Task goal - In the data that follows, find the line with "clear Hrun Hclose."; transcribe it, every later line up to the one with "intros _ _. eapply uses_conseq;", and that line as well, exactly and with no others.

Data items -
Lemma save_report_open_failure (stats : loc) (unique : gset string) (filename : string)
    (w w1 : World) (e : exn) :
  open_w filename w = (Raise e, w1) →
  save_report_body stats unique filename w = (Raise e, w1).
Proof.
  intros Hopen. unfold save_report_body, with_open_w, mbind, M_bind in *.
  by rewrite Hopen.
Qed.

Lemma open_w_unwritable (filename : string) (w : World) :
  filename ∈ unwritable w → ∃ e w1, open_w filename w = (Raise e, w1).
Proof.
  intros Hin. unfold open_w, mbind, M_bind, io_step.
  destruct (faults w) as [|[e|] rest]; simpl.
  - rewrite bool_decide_eq_true_2 by done. by eexists _, _.
  - by eexists _, _.
  - rewrite bool_decide_eq_true_2 by done. by eexists _, _.
Qed.

Lemma read_numerical_data_propagates (filename : string) (w w1 : World) (e : exn) :
  read_text filename w = (Raise e, w1) →
  read_numerical_data filename w
    = (Raise (if isinstance e FileNotFoundError
              then mk_exn FileNotFoundError ("Error: File '" +:+ filename +:+ "' not found")
              else mk_exn Exception ("Error reading file: " +:+ exn_msg e)), w1).
Proof.
  intros Hread. unfold read_numerical_data, try_except, mbind, M_bind.
  rewrite Hread. by destruct (isinstance e FileNotFoundError).
Qed.

Lemma read_categorical_data_propagates (filename : string) (w w1 : World) (e : exn) :
  read_text filename w = (Raise e, w1) →
  read_categorical_data filename w
    = (Raise (if isinstance e FileNotFoundError
              then mk_exn FileNotFoundError ("Error: File '" +:+ filename +:+ "' not found")
              else e), w1).
Proof.
  intros Hread. unfold read_categorical_data, try_except, mbind, M_bind.
  rewrite Hread. by destruct (isinstance e FileNotFoundError).
Qed.

Lemma load_data_propagates_read (self : loc) (ds : DataSet) (file : string)
    (w w1 : World) (e : exn) :
  datasets w !! self = Some ds →
  truthy_name (numerical_file ds) = Some file →
  read_numerical_data file w = (Raise e, w1) →
  load_data self w
    = (Raise e, set_stdout (λ out, out ++ [" Error loading data: " +:+ exn_msg e]) w1).
Proof.
  intros Hds Hfile Hread. unfold load_data, try_except, mbind at 1, M_bind at 1.
  rewrite (get_self_run _ _ _ Hds), Hfile.
  unfold mbind, M_bind. by rewrite Hread.
Qed.

Lemma load_data_propagates_validation (self : loc) (ds : DataSet) (file : string)
    (w w1 : World) (raw_data : list string) (e : exn) :
  datasets w !! self = Some ds →
  truthy_name (numerical_file ds) = Some file →
  read_numerical_data file w = (Return raw_data, w1) →
  validate_numerical_data raw_data = Raise e →
  load_data self w
    = (Raise e, set_stdout (λ out, out ++ [" Error loading data: " +:+ exn_msg e]) w1).
Proof.
  intros Hds Hfile Hread Hbad. unfold load_data, try_except, mbind at 1, M_bind at 1.
  rewrite (get_self_run _ _ _ Hds), Hfile.
  unfold mbind, M_bind, lift. by rewrite Hread, Hbad.
Qed.

Lemma read_numerical_data_csv_failure (filename content : string) (w w1 : World)
    (e : exn) :
  endswith filename ".csv" = true →
  read_text filename w = (Return content, w1) →
  csv_reader (file_lines content) = Raise e →
  read_numerical_data filename w
    = (Raise (if isinstance e FileNotFoundError
              then mk_exn FileNotFoundError ("Error: File '" +:+ filename +:+ "' not found")
              else mk_exn Exception ("Error reading file: " +:+ exn_msg e)), w1).
Proof.
  intros Hext Hread Hrows. unfold read_numerical_data, try_except, mbind, M_bind.
  rewrite Hread, Hext. unfold lift. rewrite Hrows.
  by destruct (isinstance e FileNotFoundError).
Qed.

Lemma load_data_propagates_categories (self : loc) (ds : DataSet) (file : string)
    (w w1 : World) (e : exn) :
  datasets w !! self = Some ds →
  truthy_name (numerical_file ds) = None →
  truthy_name (categorical_file ds) = Some file →
  read_categorical_data file w = (Raise e, w1) →
  load_data self w
    = (Raise e, set_stdout (λ out, out ++ [" Error loading data: " +:+ exn_msg e]) w1).
Proof.
  intros Hds Hnfile Hcfile Hread. unfold load_data, try_except.
  unfold mbind at 1, M_bind at 1. rewrite (get_self_run _ _ _ Hds), Hnfile.
  unfold mbind at 1, M_bind at 1, mret at 1, M_ret at 1.
  unfold mbind at 1, M_bind at 1. rewrite (get_self_run _ _ _ Hds), Hcfile.
  unfold mbind, M_bind. by rewrite Hread.
Qed.

Lemma heap_read_numerical_data (filename : string) :
  heap_preserved (read_numerical_data filename).
Proof.
  unfold read_numerical_data. apply heap_try_except.
  - apply heap_bind; [apply heap_read_text|]. intros content.
    destruct (endswith filename ".csv"); [|apply heap_ret].
    apply heap_bind; [apply heap_lift|]. intros rows. apply heap_ret.
  - intros e. destruct (isinstance e FileNotFoundError); apply heap_raise.
Qed.

Lemma load_data_propagates_categories_loaded (self : loc) (ds : DataSet)
    (nfile cfile : string) (w w1 w2 : World) (raw_data : list string) (data : list float)
    (e : exn) :
  datasets w !! self = Some ds →
  truthy_name (numerical_file ds) = Some nfile →
  truthy_name (categorical_file ds) = Some cfile →
  read_numerical_data nfile w = (Return raw_data, w1) →
  validate_numerical_data raw_data = Return data →
  read_categorical_data cfile (numbers_loaded self ds data w1) = (Raise e, w2) →
  load_data self w
    = (Raise e, set_stdout (λ out, out ++ [" Error loading data: " +:+ exn_msg e]) w2).
Proof.
  intros Hds Hnfile Hcfile Hread Hvalid Hcat.
  destruct (heap_read_numerical_data nfile w) as [_ Hdatasets].
  rewrite Hread in Hdatasets. simpl in Hdatasets.
  assert (Hds1 : datasets w1 !! self = Some ds) by by rewrite Hdatasets.
  unfold load_data, try_except.
  unfold mbind at 1, M_bind at 1. rewrite (get_self_run _ _ _ Hds), Hnfile.
  unfold mbind at 1, M_bind at 1. unfold mbind at 1, M_bind at 1. rewrite Hread.
  unfold mbind at 1, M_bind at 1, lift at 1. rewrite Hvalid.
  unfold mbind at 1, M_bind at 1. rewrite (set_self_run _ _ _ _ Hds1).
  unfold print at 1, modify at 1.
  fold (with_numerical_data data ds). fold (numbers_loaded self ds data w1).
  assert (Hds2 : datasets (numbers_loaded self ds data w1) !! self
                 = Some (with_numerical_data data ds)) by apply lookup_insert_eq.
  unfold mbind at 1, M_bind at 1. rewrite (get_self_run _ _ _ Hds2).
  cbn [with_numerical_data categorical_file]. rewrite Hcfile.
  unfold mbind, M_bind. by rewrite Hcat.
Qed.

Lemma validate_numerical_data_invalid (before : list string) (bad : string)
    (after : list string) :
  Forall (λ token, is_Some (float_of_str token)) before →
  float_of_str bad = None →
  ∃ e, validate_numerical_data (before ++ bad :: after) = Raise e.
Proof.
  intros Hbefore Hbad. unfold validate_numerical_data.
  destruct (before ++ bad :: after) as [|token data] eqn:Hdata; [by eexists|].
  rewrite <- Hdata. eexists. by apply validate_loop_invalid.
Qed.

End report.

(** *** The operations of [save_report] on the file *)

Section uses.
Context {py : Builtins} (stats : loc) (d : gmap string pyval).

Lemma uses_ret {A} (a : A) : uses stats d 0 (mret a) (λ a', a' = a).
Proof.
  intros w a' w' Hd. unfold mret, M_ret. intros [= <- <-].
  rewrite drop_0, take_0. by repeat split.
Qed.

Lemma uses_print (s : string) : uses stats d 0 (print s) (λ _, True).
Proof.
  intros w [] w' Hd. unfold print, modify. intros [= <-].
  rewrite drop_0, take_0. by repeat split.
Qed.

Lemma uses_io_step : uses stats d 1 io_step (λ _, True).
Proof.
  intros w [] w' Hd. unfold io_step.
  destruct (faults w) as [|[e|] rest] eqn:Hfaults; [|done|]; intros [= <-].
  - by rewrite Hfaults.
  - simpl. rewrite drop_0, take_0. repeat split; [done|]. by constructor.
Qed.

Lemma uses_bind {A B} (n n' : nat) (m : M A) (k : A → M B) (Q : A → Prop)
    (Q' : B → Prop) :
  uses stats d n m Q → (∀ a, Q a → uses stats d n' (k a) Q') →
  uses stats d (n + n') (m ≫= k) Q'.
Proof.
  intros Hm Hk w b w' Hd. unfold mbind, M_bind.
  destruct (m w) as [[a|e] w1] eqn:Hrun; [|done]. intros Hrun'.
  destruct (Hm w a w1 Hd Hrun) as (Hd1 & Ha & Hfaults & Hnone).
  destruct (Hk a Ha w1 b w' Hd1 Hrun') as (Hd' & Hb & Hfaults' & Hnone').
  split; [done|]. split; [done|]. rewrite Hfaults in Hfaults', Hnone'. split.
  - by rewrite Hfaults', drop_drop.
  - rewrite <- take_take_drop. by apply Forall_app.
Qed.

Lemma uses_conseq {A} (n n' : nat) (m : M A) (Q Q' : A → Prop) :
  n = n' → (∀ a, Q a → Q' a) → uses stats d n m Q → uses stats d n' m Q'.
Proof.
  intros <- HQ Hm w a w' Hd Hrun.
  destruct (Hm w a w' Hd Hrun) as (? & ? & ? & ?). auto.
Qed.

Lemma uses_if {A} (b : bool) (n1 n2 : nat) (m1 m2 : M A) (Q : A → Prop) :
  uses stats d n1 m1 Q → uses stats d n2 m2 Q →
  uses stats d (if b then n1 else n2) (if b then m1 else m2) Q.
Proof. by destruct b. Qed.

Lemma uses_open_w (filename : string) : uses stats d 1 (open_w filename) (λ _, True).
Proof.
  unfold open_w. apply uses_conseq with (1 + 0)%nat (λ _ : unit, True); [done..|].
  eapply uses_bind; [apply uses_io_step|]. intros _ _ w [] w' Hd.
  unfold mbind, M_bind, get_world. case_bool_decide; [done|].
  intros [= <-]. rewrite drop_0, take_0. by repeat split.
Qed.

Lemma uses_write (filename s : string) : uses stats d 1 (write filename s) (λ _, True).
Proof.
  unfold write. apply uses_conseq with (1 + 0)%nat (λ _ : unit, True); [done..|].
  eapply uses_bind; [apply uses_io_step|]. intros _ _ w [] w' Hd [= <-].
  rewrite drop_0, take_0. by repeat split.
Qed.

Lemma uses_dict_contains (key : string) :
  uses stats d 0 (dict_contains stats key) (λ b, b = bool_decide (is_Some (d !! key))).
Proof.
  intros w b w' Hd. unfold dict_contains, dict_read, mbind, M_bind, mret, M_ret.
  rewrite Hd. intros [= <- <-]. rewrite drop_0, take_0. by repeat split.
Qed.

Lemma uses_field_of (key : string) (dflt : pyval) (spec : format_spec) :
  uses stats d 0 (field_of stats key dflt spec) (λ _, True).
Proof.
  intros w s w' Hd. unfold field_of, dict_get, dict_read, mbind, M_bind, mret, M_ret, lift.
  destruct (format _ spec) as [s'|e]; [|done].
  intros [= <- <-]. rewrite drop_0, take_0. by repeat split.
Qed.

Lemma uses_mapM {A B} (f : A → M B) (l : list A) :
  (∀ x, uses stats d 1 (f x) (λ _, True)) →
  uses stats d (length l) (mapM f l) (λ _, True).
Proof.
  intros Hf. induction l as [|x l IH]; simpl.
  - eapply uses_conseq; [done| |apply uses_ret]. done.
  - apply uses_conseq with (1 + (length l + 0))%nat (λ _, True); [lia|done|].
    eapply uses_bind; [apply Hf|]. intros y _.
    eapply uses_bind; [apply IH|]. intros k _.
    eapply uses_conseq; [done| |apply uses_ret]. done.
Qed.

Lemma uses_with_open_w {A} (filename : string) (n : nat) (body : M A) (Q : A → Prop) :
  uses stats d n body Q → uses stats d (S (n + 1)) (with_open_w filename body) Q.
Proof.
  intros Hbody. unfold with_open_w.
  change (S (n + 1)) with (1 + (n + 1))%nat.
  eapply uses_bind; [apply uses_open_w|]. intros _ _ w a w' Hd.
  destruct (body w) as [[a'|e] w1] eqn:Hrun.
  - intros Hclose.
    assert (Hrun' : (body ≫= λ a', close filename;; mret a') w = (Return a, w')).
    { unfold mbind at 1, M_bind at 1. by rewrite Hrun. }
    clear Hrun Hclose. revert w a w' Hd Hrun'.
    refine (_ : uses stats d (n + 1) _ Q).
    eapply uses_bind; [apply Hbody|]. intros a Ha.
    change 1%nat with (1 + 0)%nat.
    eapply uses_bind; [apply uses_io_step|]. intros _ _.
    eapply uses_conseq; [done| |apply uses_ret]. by intros a'' ->.
  - unfold mbind, M_bind, close. by destruct (io_step w1) as [[[]|e'] w2].
Qed.

Lemma length_sorted (s : gset string) : length (sorted s) = size s.
Proof. unfold sorted. by rewrite merge_sort_Permutation. Qed.

Lemma uses_save_report_body (unique : gset string) (filename : string) :
  uses stats d (report_operations d unique) (save_report_body stats unique filename)
    (λ ok, ok = true).
Proof.
  unfold save_report_body.
  apply uses_conseq with (S (report_writes d unique + 1) + (0 + 0))%nat (λ ok, ok = true);
    [unfold report_operations; lia|done|].
  eapply uses_bind; [apply uses_with_open_w|].
  - unfold report_writes.
    eapply uses_conseq; [| |].
    2: { intros a Ha. exact Ha. }
    2: { eapply uses_bind; [apply uses_write|]. intros _ _.
         eapply uses_bind; [apply uses_write|]. intros _ _.
         eapply uses_bind; [apply uses_dict_contains|]. intros has_count ->.
         eapply uses_bind.
         { apply uses_if.
           - repeat first
               [ apply uses_write
               | eapply uses_bind; [first [apply uses_write|apply uses_field_of]|intros ? _] ].
           - eapply uses_conseq; [done| |apply uses_ret]. done. }
         intros _ _.
         eapply uses_bind; [apply uses_dict_contains|]. intros has_unique ->.
         eapply uses_bind.
         { apply uses_if.
           - eapply uses_bind; [apply uses_write|]. intros _ _.
             eapply uses_bind; [apply uses_write|]. intros _ _.
             eapply uses_bind; [apply uses_field_of|]. intros s _.
             eapply uses_bind; [apply uses_write|]. intros _ _.
             apply uses_if.
             + eapply uses_bind; [apply uses_write|]. intros _ _.
               eapply uses_bind; [apply uses_mapM; intros category; apply uses_write|].
               intros _ _. eapply uses_conseq; [done| |apply uses_ret]. done.
             + eapply uses_conseq; [done| |apply uses_ret]. done.
           - eapply uses_conseq; [done| |apply uses_ret]. done. }
         intros _ _.
         eapply uses_bind; [apply uses_write|]. intros _ _.
         apply uses_write. }
    rewrite length_sorted.
    repeat case_bool_decide; lia.
  - intros _ _. eapply uses_bind; [apply uses_print|]. intros _ _.
    eapply uses_conseq; [done| |apply uses_ret]. done.
Qed.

Exercise solution -
    clear Hrun Hclose. revert w a w' Hd Hrun'.
    refine (_ : uses stats d (n + 1) _ Q).
    eapply uses_bind; [apply Hbody|]. intros a Ha.
    change 1%nat with (1 + 0)%nat.
    eapply uses_bind; [apply uses_io_step|]. intros _ _.
    eapply uses_conseq; [done| |apply uses_ret]. by intros a'' ->.
  - unfold mbind, M_bind, close. by destruct (io_step w1) as [[[]|e'] w2].
Qed.

Lemma length_sorted (s : gset string) : length (sorted s) = size s.
Proof. unfold sorted. by rewrite merge_sort_Permutation. Qed.

Lemma uses_save_report_body (unique : gset string) (filename : string) :
  uses stats d (report_operations d unique) (save_report_body stats unique filename)
    (λ ok, ok = true).
Proof.
  unfold save_report_body.
  apply uses_conseq with (S (report_writes d unique + 1) + (0 + 0))%nat (λ ok, ok = true);
    [unfold report_operations; lia|done|].
  eapply uses_bind; [apply uses_with_open_w|].
  - unfold report_writes.
    eapply uses_conseq; [| |].
    2: { intros a Ha. exact Ha. }
    2: { eapply uses_bind; [apply uses_write|]. intros _ _.
         eapply uses_bind; [apply uses_write|]. intros _ _.
         eapply uses_bind; [apply uses_dict_contains|]. intros has_count ->.
         eapply uses_bind.
         { apply uses_if.
           - repeat first
               [ apply uses_write
               | eapply uses_bind; [first [apply uses_write|apply uses_field_of]|intros ? _] ].
           - eapply uses_conseq; [done| |apply uses_ret]. done. }
         intros _ _.
         eapply uses_bind; [apply uses_dict_contains|]. intros has_unique ->.
         eapply uses_bind.
         { apply uses_if.
           - eapply uses_bind; [apply uses_write|]. intros _ _.
             eapply uses_bind; [apply uses_write|]. intros _ _.
             eapply uses_bind; [apply uses_field_of|]. intros s _.
             eapply uses_bind; [apply uses_write|]. intros _ _.
             apply uses_if.
             + eapply uses_bind; [apply uses_write|]. intros _ _.
               eapply uses_bind; [apply uses_mapM; intros category; apply uses_write|].
               intros _ _. eapply uses_conseq; [done| |apply uses_ret]. done.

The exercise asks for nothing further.